The project FIDeS (Early Warning- and Intrusion Detection System Based upon Combined AI Methods) funded by the German Ministry of Research and Education (BMBF) aims at developing an advanced, intelligent assistance system for detecting attacks from the Internet both in local area networks and in wide area networks as early as possible. Within the frameworks of FIDeS, not only widely-used Internet protocols such as FTP, SMTP, and HTTP shall be considered, but also newer protocols such as telecommunication protocols, VoIP protocols, and SOAP. This also allows the early warning systems to detect attacks on Internet nodes which may originate from mobile devices. In addition, fraudulent access in security-critical, IT-based business processes of enterprises will also be detected.

Conventional IDS and in particular IDS for anomaly detection usually produce a high false positive rate or do not detect all attacks (false negatives). Complementary to anomaly-based IDS, we develop an early warning system based upon heteroge­neous methods of Artificial Intelligence (AI). This system supports a security officer in analyzing attacks and carrying out appropriate counter measures. Consequently, the project FIDeS focuses more on assistance (such as concrete instructions in case of an attack) rather than on mere intrusion detection. For this purpose, various AI-based methods are employed such as declarative knowledge representation, the generation of explanations, and cognitive as­sistance. However, the integration with an anomaly-based IDS is also envisioned.

Specifically, our assistance system for early warning has the following features:

·        availability of plausible (comprehensible) explanations for attacks,

·        declarative representation of knowledge on attacks, systems to be attacked, and system components  as well as counter measures,

·        interactive assistance on the execution and selection of counter measures for attacks,

·        forecast of the future course of an attack (including a plausibility check for the forecast),

·        scalability of explanations and forecasts (e.g., depending on the expected risk),

·        provision of a knowledge base (containing descriptions of attacks, counter measures, and instructions),

·        maintainability and comprehensibility of the knowledge about attacks and counter measures,

·        extensibility of the system to timely react on new types of attacks.

In addition, a simulation tool will be developed that creates attack scenarios under realistic time- and system constraints.
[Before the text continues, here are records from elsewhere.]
(** X27.  For a positive [maxWallDistance] the factor of the
    pseudo-perspective mode does not grow with the distance to the wall: a
    character farther from the wall has a reflection at most as large; up
    to distance 1 the factor is 1, the full size. *)
Theorem perspectiveScale_shrinks_with_distance (d1 d2 m : Q) :
  0 < m -> d1 <= d2 ->
  perspectiveScale d2 m <= perspectiveScale d1 m
  /\ (d1 <= 1 -> perspectiveScale d1 m == 1).
Proof.
  intros Hm Hd.
  assert (Hq : (d1 - 1) / m <= (d2 - 1) / m).
  { apply Qmult_le_compat_r; [lra |]. apply Qlt_le_weak, Qinv_lt_0_compat, Hm. }
  assert (Hone : d1 <= 1 -> (d1 - 1) / m <= 0).
  { intros H1. apply Qle_shift_div_r; [done | lra]. }
  unfold perspectiveScale. cbv zeta.
  revert Hq Hone. generalize ((d1 - 1) / m) ((d2 - 1) / m). intros q1 q2 Hq Hone.
  split.
  - destruct (Qlt_le_dec 1 (1 - q2)), (Qlt_le_dec 1 (1 - q1)),
      (Qlt_le_dec (1 - q2) 0), (Qlt_le_dec (1 - q1) 0); lra.
  - intros H1. specialize (Hone H1).
    destruct (Qlt_le_dec 1 (1 - q1)); [reflexivity |].
    destruct (Qlt_le_dec (1 - q1) 0); lra.
Qed.

Lemma perspectiveScale_shrinks_with_distance_witness :
  perspectiveScale 5 20 <= perspectiveScale (1 # 2) 20
  /\ ((1 # 2) <= 1 -> perspectiveScale (1 # 2) 20 == 1).
Proof.
  apply (perspectiveScale_shrinks_with_distance (1 # 2) 5 20); by vm_compute.
Defined.

End Scale.

End MirrorsMore.

(* ===================================================================== *)
(** * Mirrors: what the change commands leave unchanged *)
(* ===================================================================== *)

Module MirrorsCommandsFacts.
Import MirrorsCommands.

(** X28.  [changeEventReflect] on an event named by its id (not 0) sets the
    wall offsets it is not given to the event's floor offsets, not to the
    wall offsets the event had: the values taken for a missing argument are
    read with [reflectFloorXOffset] and [reflectFloorYOffset] for the floor
    and for the wall alike.  The floor offsets, the index, the two switches
    and the opacities not given stay as they were. *)
Theorem change_command_takes_floor_offsets_for_wall
    (trim : string -> string) (thisEventId : Z) (args : ChangeReflectArgs)
    (event : Game_Character) (events : gmap Z Game_Character) :
  args_id args <> 0 ->
  events !! args_id args = Some event ->
  exists event',
    changeEventReflect trim thisEventId args events
    = Some (<[args_id args := event']> events)
    /\ _reflectWallXOff event'
       = default (_reflectFloorXOff event) (args_reflectWallXOffset args)
    /\ _reflectWallYOff event'
       = default (_reflectFloorYOff event) (args_reflectWallYOffset args)
    /\ _reflectFloorXOff event'
       = default (_reflectFloorXOff event) (args_reflectFloorXOffset args)
    /\ _reflectFloorYOff event'
       = default (_reflectFloorYOff event) (args_reflectFloorYOffset args)
    /\ _reflectIndex event' = default (_reflectIndex event) (args_index args)
    /\ _reflectFloor event'
       = default (_reflectFloor event) (args_reflectFloor args)
    /\ _reflectWall event'
       = default (_reflectWall event) (args_reflectWall args)
    /\ (args_reflectFloorOpacity args = None ->
        _reflectFloorOpacity event' = _reflectFloorOpacity event)
    /\ (args_reflectWallOpacity args = None ->
        _reflectWallOpacity event' = _reflectWallOpacity event).
Proof.
  intros Hid Hevent. unfold changeEventReflect, convertChangeReflectArgs.
  rewrite Hevent. cbv zeta.
  destruct (args_reflectWallOpacity args) as [o|] eqn:Ho;
    (eexists; split;
     [ unfold setEventReflect; cbn [val_id];
       apply Z.eqb_neq in Hid; rewrite Hid, Hevent; reflexivity
     | cbn; repeat split; try done; by intros -> ]).
Qed.

(** An event whose wall reflection is shifted, and whose floor reflection
    is not. *)
Definition shiftedEvent : Game_Character :=
  mkChar "Statue" 2 true true None None 0 0 12 (-4) false.

Lemma change_command_takes_floor_offsets_for_wall_witness :
  changeEventReflect (fun name => name) 7 (unchangedArgs 3)
    {[ 3 := shiftedEvent ]}
  = Some {[ 3 := mkChar "Statue" 2 true true None None 0 0 0 0 true ]}
  /\ exists event',
       changeEventReflect (fun name => name) 7 (unchangedArgs 3)
         {[ 3 := shiftedEvent ]}
       = Some (<[args_id (unchangedArgs 3) := event']> {[ 3 := shiftedEvent ]})
       /\ _reflectWallXOff event'
          = default (_reflectFloorXOff shiftedEvent)
                    (args_reflectWallXOffset (unchangedArgs 3))
       /\ _reflectWallYOff event'
          = default (_reflectFloorYOff shiftedEvent)
                    (args_reflectWallYOffset (unchangedArgs 3))
       /\ _reflectFloorXOff event'
          = default (_reflectFloorXOff shiftedEvent)
                    (args_reflectFloorXOffset (unchangedArgs 3))
       /\ _reflectFloorYOff event'
          = default (_reflectFloorYOff shiftedEvent)
                    (args_reflectFloorYOffset (unchangedArgs 3))
       /\ _reflectIndex event'
          = default (_reflectIndex shiftedEvent) (args_index (unchangedArgs 3))
       /\ _reflectFloor event'
          = default (_reflectFloor shiftedEvent)
                    (args_reflectFloor (unchangedArgs 3))
       /\ _reflectWall event'
          = default (_reflectWall shiftedEvent)
                    (args_reflectWall (unchangedArgs 3))
       /\ (args_reflectFloorOpacity (unchangedArgs 3) = None ->
           _reflectFloorOpacity event' = _reflectFloorOpacity shiftedEvent)
       /\ (args_reflectWallOpacity (unchangedArgs 3) = None ->
           _reflectWallOpacity event' = _reflectWallOpacity shiftedEvent).
Proof.
  split.
  - vm_compute. reflexivity.
  - apply (change_command_takes_floor_offsets_for_wall (fun name => name) 7
             (unchangedArgs 3) shiftedEvent {[ 3 := shiftedEvent ]}).
    + by cbn.
    + cbn. apply lookup_insert_eq.
Defined.

(** X29.  [changeEventReflect] with id 0, for the event that runs the
    command, reads the values of the missing arguments from no event (the
    map has no event 0): when the wall opacity is not given the command
    throws, and otherwise the running event is given the stand-in values
    for everything not given (index -1, both reflections off, no floor
    opacity, offsets 0), whatever it had. *)
Theorem change_command_on_this_event_forgets_settings
    (trim : string -> string) (thisEventId : Z) (args : ChangeReflectArgs)
    (event : Game_Character) (events : gmap Z Game_Character) :
  args_id args = 0 ->
  events !! 0 = None ->
  events !! thisEventId = Some event ->
  match args_reflectWallOpacity args with
  | None => changeEventReflect trim thisEventId args events = None
  | Some wallOpacity =>
    changeEventReflect trim thisEventId args events
    = Some (<[thisEventId :=
                mkChar
                  (trim (trim (if String.eqb (args_character args) "" then ""
                               else args_character args)))
                  (default (-1) (args_index args))
                  (default false (args_reflectFloor args))
                  (default false (args_reflectWall args))
                  (match args_reflectFloorOpacity args with
                   | None => None
                   | Some v => opacityOf v
                   end)
                  (opacityOf wallOpacity)
                  (default 0%Q (args_reflectFloorXOffset args))
                  (default 0%Q (args_reflectFloorYOffset args))
                  (default 0%Q (args_reflectWallXOffset args))
                  (default 0%Q (args_reflectWallYOffset args))
                  true]> events)
  end.
Proof.
  intros Hid Hnone Hevent. unfold changeEventReflect, convertChangeReflectArgs.
  rewrite Hid, Hnone. cbv zeta.
  destruct (args_reflectWallOpacity args) as [o|]; [| done].
  unfold setEventReflect. cbn [val_id Z.eqb]. by rewrite Hevent.
Qed.

Lemma change_command_on_this_event_forgets_settings_witness :
  changeEventReflect (fun name => name) 3 (unchangedArgs 0)
    {[ 3 := shiftedEvent ]} = None.
Proof.
  apply (change_command_on_this_event_forgets_settings (fun name => name) 3
           (unchangedArgs 0) shiftedEvent {[ 3 := shiftedEvent ]}).
  - reflexivity.
  - reflexivity.
  - apply lookup_insert_eq.
Defined.

End MirrorsCommandsFacts.

(* ===================================================================== *)
(** * Turn in place: the delay before the step *)
(* ===================================================================== *)

Module TurnInPlaceFacts.
Import TurnInPlace.

Section Delay.

Variable stoppingCooldownAmount : Z.
Variable Game_Player_executeMove : Z -> Game_Player -> Game_Player.

Lemma heldKeyFrames_S delay m st :
  heldKeyFrames delay stoppingCooldownAmount Game_Player_executeMove (S m) st
  = heldKeyFrame delay stoppingCooldownAmount Game_Player_executeMove
      (heldKeyFrames delay stoppingCooldownAmount Game_Player_executeMove m st).
Proof. reflexivity. Qed.

Lemma heldKeyFrames_turning (n : nat) (p : Game_Player) (d : Z) :
  0 < d ->
  isMoving p = false -> getInputDirection p = d -> direction p <> d ->
  forall k, (k < n)%nat ->
    heldKeyFrames (Z.of_nat n) stoppingCooldownAmount Game_Player_executeMove
      (S k) (p, mkTimers 0 0)
    = (setDirection d p, mkTimers (Z.of_nat n - Z.of_nat k) 0).
Proof.
  intros Hd Hstill Hinput Hdir.
  assert (Hpos : Z.ltb 0 d = true) by (by apply Z.ltb_lt).
  induction k as [|k IH]; intros Hk.
  - cbn [heldKeyFrames]. unfold heldKeyFrame, executeMove,
      handleTimeUntilMoveSetup, handleMovementCooldown, decrementTimers.
    cbn. rewrite Hstill, Hinput, ?Hpos. cbn.
    assert (Hne : Z.eqb d (direction p) = false) by (apply Z.eqb_neq; congruence).
    rewrite Hne. cbn.
    destruct (Z.leb_spec (Z.of_nat n) 0) as [Hle | _]; [lia |].
    f_equal. f_equal. lia.
  - rewrite heldKeyFrames_S, IH by lia.
    unfold heldKeyFrame, executeMove, handleTimeUntilMoveSetup,
      handleMovementCooldown, decrementTimers.
    cbn. rewrite Hstill, Hinput, ?Hpos. cbn.
    destruct (Z.ltb_spec 0 (Z.of_nat n - Z.of_nat k)) as [_ | Hle]; [| lia].
    cbn. rewrite Z.eqb_refl. cbn.
    destruct (Z.leb_spec (Z.of_nat n - Z.of_nat k - 1) 0) as [Hle | _]; [lia |].
    f_equal. f_equal. lia.
Qed.

(** X30.  With the timers at rest and no touch destination, a player who
    stands still and presses a direction other than the one faced turns at
    once and steps [delay] frames later: for a delay of [n >= 1] frames, each of the first [n]
    frames with the key held only sets the direction, and on the next frame
    the engine's [executeMove] is called, for the player as turned. *)
Theorem turn_in_place_delays_step (n : nat) (p : Game_Player) (d : Z) :
  (1 <= n)%nat -> 0 < d ->
  isMoving p = false -> getInputDirection p = d -> direction p <> d ->
  (forall k, (k < n)%nat ->
     heldKeyFrames (Z.of_nat n) stoppingCooldownAmount Game_Player_executeMove
       (S k) (p, mkTimers 0 0)
     = (setDirection d p, mkTimers (Z.of_nat n - Z.of_nat k) 0))
  /\ heldKeyFrames (Z.of_nat n) stoppingCooldownAmount Game_Player_executeMove
       (S n) (p, mkTimers 0 0)
     = (Game_Player_executeMove d (setDirection d p), mkTimers 0 0).
Proof.
  intros Hn Hd Hstill Hinput Hdir.
  assert (Hpos : Z.ltb 0 d = true) by (by apply Z.ltb_lt).
  pose proof (heldKeyFrames_turning n p d Hd Hstill Hinput Hdir) as Hturn.
  split; [exact Hturn |].
  destruct n as [|n]; [lia |].
  rewrite heldKeyFrames_S, (Hturn n) by lia.
  unfold heldKeyFrame, executeMove, handleTimeUntilMoveSetup,
    handleMovementCooldown, decrementTimers.
  cbn. rewrite Hstill, Hinput, ?Hpos. cbn.
  destruct (Z.ltb_spec 0 (Z.of_nat (S n) - Z.of_nat n)) as [_ | Hle]; [| lia].
  cbn. rewrite Z.eqb_refl. cbn.
  destruct (Z.leb_spec (Z.of_nat (S n) - Z.of_nat n - 1) 0) as [_ | Hgt];
    [| lia].
  f_equal. f_equal. lia.
Qed.

End Delay.

(** The engine's [executeMove], as far as the plugin's fields show it: the
    player faces the direction and is moving. *)
Definition stepForward (d : Z) (p : Game_Player) : Game_Player :=
  mkPlayer d (getInputDirection p) true.

(** A player facing down (2) who presses right (6). *)
Definition facingDown : Game_Player := mkPlayer 2 6 false.

Lemma turn_in_place_delays_step_witness :
  (forall k, (k < 6)%nat ->
     heldKeyFrames (Z.of_nat 6) 6 stepForward (S k) (facingDown, mkTimers 0 0)
     = (setDirection 6 facingDown, mkTimers (Z.of_nat 6 - Z.of_nat k) 0))
  /\ heldKeyFrames (Z.of_nat 6) 6 stepForward 7 (facingDown, mkTimers 0 0)
     = (stepForward 6 (setDirection 6 facingDown), mkTimers 0 0).
Proof.
  apply (turn_in_place_delays_step 6 stepForward 6 facingDown 6).
  - lia.
  - lia.
  - reflexivity.
  - reflexivity.
  - discriminate.
Defined.

End TurnInPlaceFacts.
This simulation tool will be used to validate the functionality and the coverage of the early warning system.

Last but not least, privacy requirements are taken seriously during the entire development process of the project prototype. For example, a provider is not allowed to examine the data packets due to privacy laws.

Period: 01/09/2008 -31/08/2011
Funding Body: BMBF

Partners: Fachhochschule Gelsenkirchen, T-System Enterprise Services GmbH, ZF Friedrichshafen AG, nicos AG, mobile solution group GmbH, algorithmica technologies GmbH.